Alltag unterm Sternenzelt, wenn man so will – nicht aber bei dem ausverkauften Konzert dieser erstaunlichen Künstlerin. Sie hat, was die einen zur reisenden Sehnsucht treibt, sie gibt, was man sich von der Grünen Insel vorher erträumt: einen Abdruck alter irisch-keltischer Kultur in den klangvollen Liedern jener Tage: Gegenüber liegt Schottland, dazwischen die Insel Man. Der namhafte Riese Ushag Veg Ruy hat sie erschaffen, als er einen kleineren Bruder Namenlos dort mit Steinen bewarf, ein Lied dazu interpretiert den mythischen Vorgang in den harmonischsten Tönen. Die Queen Mary ist auf ihren Gatten sauer, weil er ein gleichnamiges Mädchen geschwängert, dieser dann aber großmütig den Galgen erlässt - eine Frau verspricht ihrem Gatten, welcher der Not halber Brot stahl und nach Australien deportiert werden soll, auf ihn zu warten - ein Kerl fängt jenen Zwerg, der eine Goldbörse abgeben muss, wenn man ihn nur aus den Augen nicht läßt, Pech gehabt, der Kleine war klüger. Oder: „Kitty of Colraine“ stolpert, ihr Milchtopp birst. Schnell findet sich ein Tröster zum Kuss, und sie singt, es möge noch einmal die Kanne zerbrechen...

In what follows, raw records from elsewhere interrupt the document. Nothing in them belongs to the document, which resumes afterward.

(** The effect that draws grid, food and snake, as the calls it makes. *)
Definition drawBoard (s : GameState) : list CanvasOp :=
  [ clearRect 0 0 (GRID_SIZE * CELL_SIZE) (GRID_SIZE * CELL_SIZE);
    strokeStyle COLORS.grid;
    lineWidth 1 ]
  ++ flat_map gridLines (map Z.of_nat (seq 0 (S (Z.to_nat GRID_SIZE))))
  ++ [ fillStyle COLORS.food;
       fillRect (x (food s) * CELL_SIZE) (y (food s) * CELL_SIZE)
                CELL_SIZE CELL_SIZE ]
  ++ forEach drawSegment (snake s) 0.

(** A rectangle: left, top, width, height. *)
Definition Rect : Type := (Z * Z * Z * Z)%type.

(** The rectangles that a sequence of calls fills, in order, each with the
    fill style in force at its [fillRect]. *)
Fixpoint fills (style : string) (ops : list CanvasOp)
    : list (string * Rect) :=
  match ops with
  | [] => []
  | fillStyle c :: ops' => fills c ops'
  | fillRect x0 y0 w h :: ops' => (style, (x0, y0, w, h)) :: fills style ops'
  | _ :: ops' => fills style ops'
  end.

(** The fill style of a fresh 2d context. *)
Definition default_fillStyle : string := "#000000".

(** The square of the canvas that shows cell [c]. *)
Definition cellRect (c : Cell) : Rect :=
  (x c * CELL_SIZE, y c * CELL_SIZE, CELL_SIZE, CELL_SIZE).

(** Rectangle [r] contains the square of cell [c]. *)
Definition covers (r : Rect) (c : Cell) : bool :=
  let '(x0, y0, w, h) := r in
  (x0 <=? x c * CELL_SIZE) && (x c * CELL_SIZE + CELL_SIZE <=? x0 + w) &&
  (y0 <=? y c * CELL_SIZE) && (y c * CELL_SIZE + CELL_SIZE <=? y0 + h).

(** The colour a cell ends up with: that of the last fill that covers it,
    [None] when no fill does. *)
Fixpoint cellColour (fs : list (string * Rect)) (c : Cell) : option string :=
  match fs with
  | [] => None
  | (style, r) :: fs' =>
      match cellColour fs' c with
      | Some later => Some later
      | None => if covers r c then Some style else None
      end
  end.

(** Rectangle [r] lies on the canvas. *)
Definition on_canvas (r : Rect) : Prop :=
  let '(x0, y0, w, h) := r in
  0 <= x0 /\ x0 + w <= GRID_SIZE * CELL_SIZE /\
  0 <= y0 /\ y0 + h <= GRID_SIZE * CELL_SIZE.

(** ** Further predicates *)

(** The keys the handler knows. *)
Definition mapped_keys : list string :=
  [ "ArrowUp"; "w"; "W"; "ArrowDown"; "s"; "S";
    "ArrowLeft"; "a"; "A"; "ArrowRight"; "d"; "D" ].

(** The four directions up, down, left, right. *)
Definition unit_direction (d : Cell) : Prop :=
  d = {| x := 0; y := -1 |} \/ d = {| x := 0; y := 1 |} \/
  d = {| x := -1; y := 0 |} \/ d = {| x := 1; y := 0 |}.

(** Neighbours on the grid: one step apart along one axis. *)
Definition adjacent (a b : Cell) : Prop :=
  Z.abs (x a - x b) + Z.abs (y a - y b) = 1.

(** Each cell is a neighbour of the next one. *)
Fixpoint chain (l : list Cell) : Prop :=
  match l with
  | a :: (b :: _) as l' => adjacent a b /\ chain l'
  | _ => True
  end.

(** The snake on every cell of the grid. *)
Definition full_board : GameState :=
  mkState all_cells {| x := 1; y := 0 |} {| x := 0; y := 0 |} 253 false 0.

(** The snake on every cell but (0,0), where the food is, its head at
    (0,1) and moving up. *)
Definition last_bite : GameState :=
  mkState (tl all_cells) {| x := 0; y := -1 |} {| x := 0; y := 0 |} 252 false 0.

(** * Lemmas *)

Section Cells.

Lemma same_cell_spec (c seg : Cell) : same_cell c seg = true <-> seg = c.
Proof.
  unfold same_cell. rewrite andb_true_iff, !Z.eqb_eq.
  destruct c as [cx cy], seg as [sx sy]; simpl. split.
  - intros [-> ->]. reflexivity.
  - intros E. inversion E. split; reflexivity.
Qed.

Lemma some_same_In (c : Cell) (arr : list Cell) :
  some_same c arr = true <-> In c arr.
Proof.
  unfold some_same. rewrite existsb_exists. split.
  - intros [seg [Hin Heq]]. apply same_cell_spec in Heq. subst seg. exact Hin.
  - intros Hin. exists c. split; [exact Hin | apply same_cell_spec; reflexivity].
Qed.

Lemma some_same_notIn (c : Cell) (arr : list Cell) :
  some_same c arr = false <-> ~ In c arr.
Proof.
  rewrite <- some_same_In. destruct (some_same c arr); split; intro H;
    try reflexivity; try discriminate; congruence.
Qed.

Lemma collides_spec (c : Cell) (arr : list Cell) :
  collides c arr = true <-> outside_grid c \/ In c arr.
Proof.
  unfold collides, outside_grid.
  rewrite !orb_true_iff, some_same_In, !Z.ltb_lt, !Z.geb_le.
  intuition lia.
Qed.

Lemma collides_false (c : Cell) (arr : list Cell) :
  collides c arr = false -> in_grid c /\ ~ In c arr.
Proof.
  unfold collides, in_grid. rewrite !orb_false_iff, some_same_notIn.
  rewrite !Z.ltb_ge, !Z.geb_leb, !Z.leb_gt. intuition lia.
Qed.

Lemma all_cells_complete (c : Cell) : in_grid c -> In c all_cells.
Proof.
  destruct c as [cx cy]. unfold in_grid, all_cells, GRID_SIZE. cbn [x y].
  intros [Hx Hy]. apply in_map_iff.
  exists (Z.to_nat (16 * cx + cy)). split.
  - rewrite Z2Nat.id by lia. f_equal.
    + symmetry. apply Z.div_unique with (r := cy); lia.
    + symmetry. apply Z.mod_unique with (q := cx); lia.
  - apply in_seq. lia.
Qed.

End Cells.

Section RemoveLast.

Context {A : Type}.

Lemma removelast_length (a : A) (l : list A) :
  List.length (removelast (a :: l)) = List.length l.
Proof.
  revert a. induction l as [|b l IH]; intros a; [reflexivity|].
  change (removelast (a :: b :: l)) with (a :: removelast (b :: l)).
  cbn [List.length]. rewrite IH. reflexivity.
Qed.

Lemma removelast_In (c : A) (l : list A) : In c (removelast l) -> In c l.
Proof.
  induction l as [|a l IH]; [intros []|].
  destruct l as [|b l]; [intros []|].
  change (removelast (a :: b :: l)) with (a :: removelast (b :: l)).
  intros [->|H]; [left; reflexivity | right; apply IH, H].
Qed.

Lemma removelast_NoDup (l : list A) : NoDup l -> NoDup (removelast l).
Proof.
  induction l as [|a l IH]; intros H; [constructor|].
  destruct l as [|b l]; [constructor|].
  change (removelast (a :: b :: l)) with (a :: removelast (b :: l)).
  inversion H as [|? ? Hnotin Hnd]; subst. constructor.
  - intros Hin. apply Hnotin, removelast_In, Hin.
  - apply IH, Hnd.
Qed.

Lemma last_In (l : list A) (d : A) : l <> [] -> In (last l d) l.
Proof.
  induction l as [|a l IH]; intros Hne; [congruence|].
  destruct l as [|b l]; [left; reflexivity|].
  change (last (a :: b :: l) d) with (last (b :: l) d).
  right. apply IH. discriminate.
Qed.

End RemoveLast.

Section GenerateFood.

Variable rnd : nat -> Z.
Variable snakeArr : list Cell.

Lemma draw_zero (pos : nat) : draw rnd pos 0 = candidate rnd pos.
Proof. unfold draw. f_equal. lia. Qed.

Lemma draw_succ (pos k : nat) : draw rnd pos (S k) = draw rnd (S (S pos)) k.
Proof. unfold draw. f_equal. lia. Qed.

Wunderbare Szenen aus der irischen Vergangenheit, so mystisch wie oftmals sozial bestimmt, so grundverschieden im Ton. Inwieweit ihre Harfe „echt keltisch“ sei, verbarg die Interpretin den glücklichen Gästen, sonst aber stellte sie jedes Lied auf Deutsch gründlich vor, würzte die Introduktionen mit pfiffigen Beiträgen, sang, vom Licht nur spärlich beleuchtet, unter einem künstlichen Sternenhimmel, in den man anfangs extra einführte. Elegisch, balladesk, manchmal auch übermütig kamen diese Stücke daher, mal gab die Harfe den Ton an, mal begleitete sie den gelegentlich etwas kehligen Gesang mit harmonisch benoteten Akkorden. Immer schön, immer sanft, oft auch kräftig.

„Greensleeves“ kannte natürlich genauso ein jeder wie das von Thomas Moore gesammelte Volkslied „The last Rose of Summer“, in Deutschland durch Flotows Oper „Martha“ bekannt. Der keltische Schlag auf die Harfe, Hilary O“Neills sehr positive Ausstrahlung und die wohl verstandenen Lieder gaben dem Konzert eine so intime wie kosmische Atmosphäre, welcher der sich mal schnell, mal langsamer drehende Himmel des Nordens am wenigsten dazugab: Jupiter und Mars am aktuellen Morgenhimmel. Die Dunkelheit eher, man erkannte im sparsamen Licht das ausdrucksstarke Gesicht der Sängerin, die Saiten, die sie strich oder zupfte, in ihren Händen. Irland schien nahe, mithin die vergangene Zeit, als Sehnsucht für jeden. Ihr Vortrag war zwar nicht vollkommen, aber stets schön, ihre Conférence belebend und stets originär, live eben. Planetarische Dunkelheit hier, eine Kirchenatmosphäre in Petzow vor gut einem Jahr, was Hilary O''Neill tut, hat einfach mehr Bestand. Gerold Paul

Die Veranstaltung wird am 27. April, 19 Uhr, wiederholt.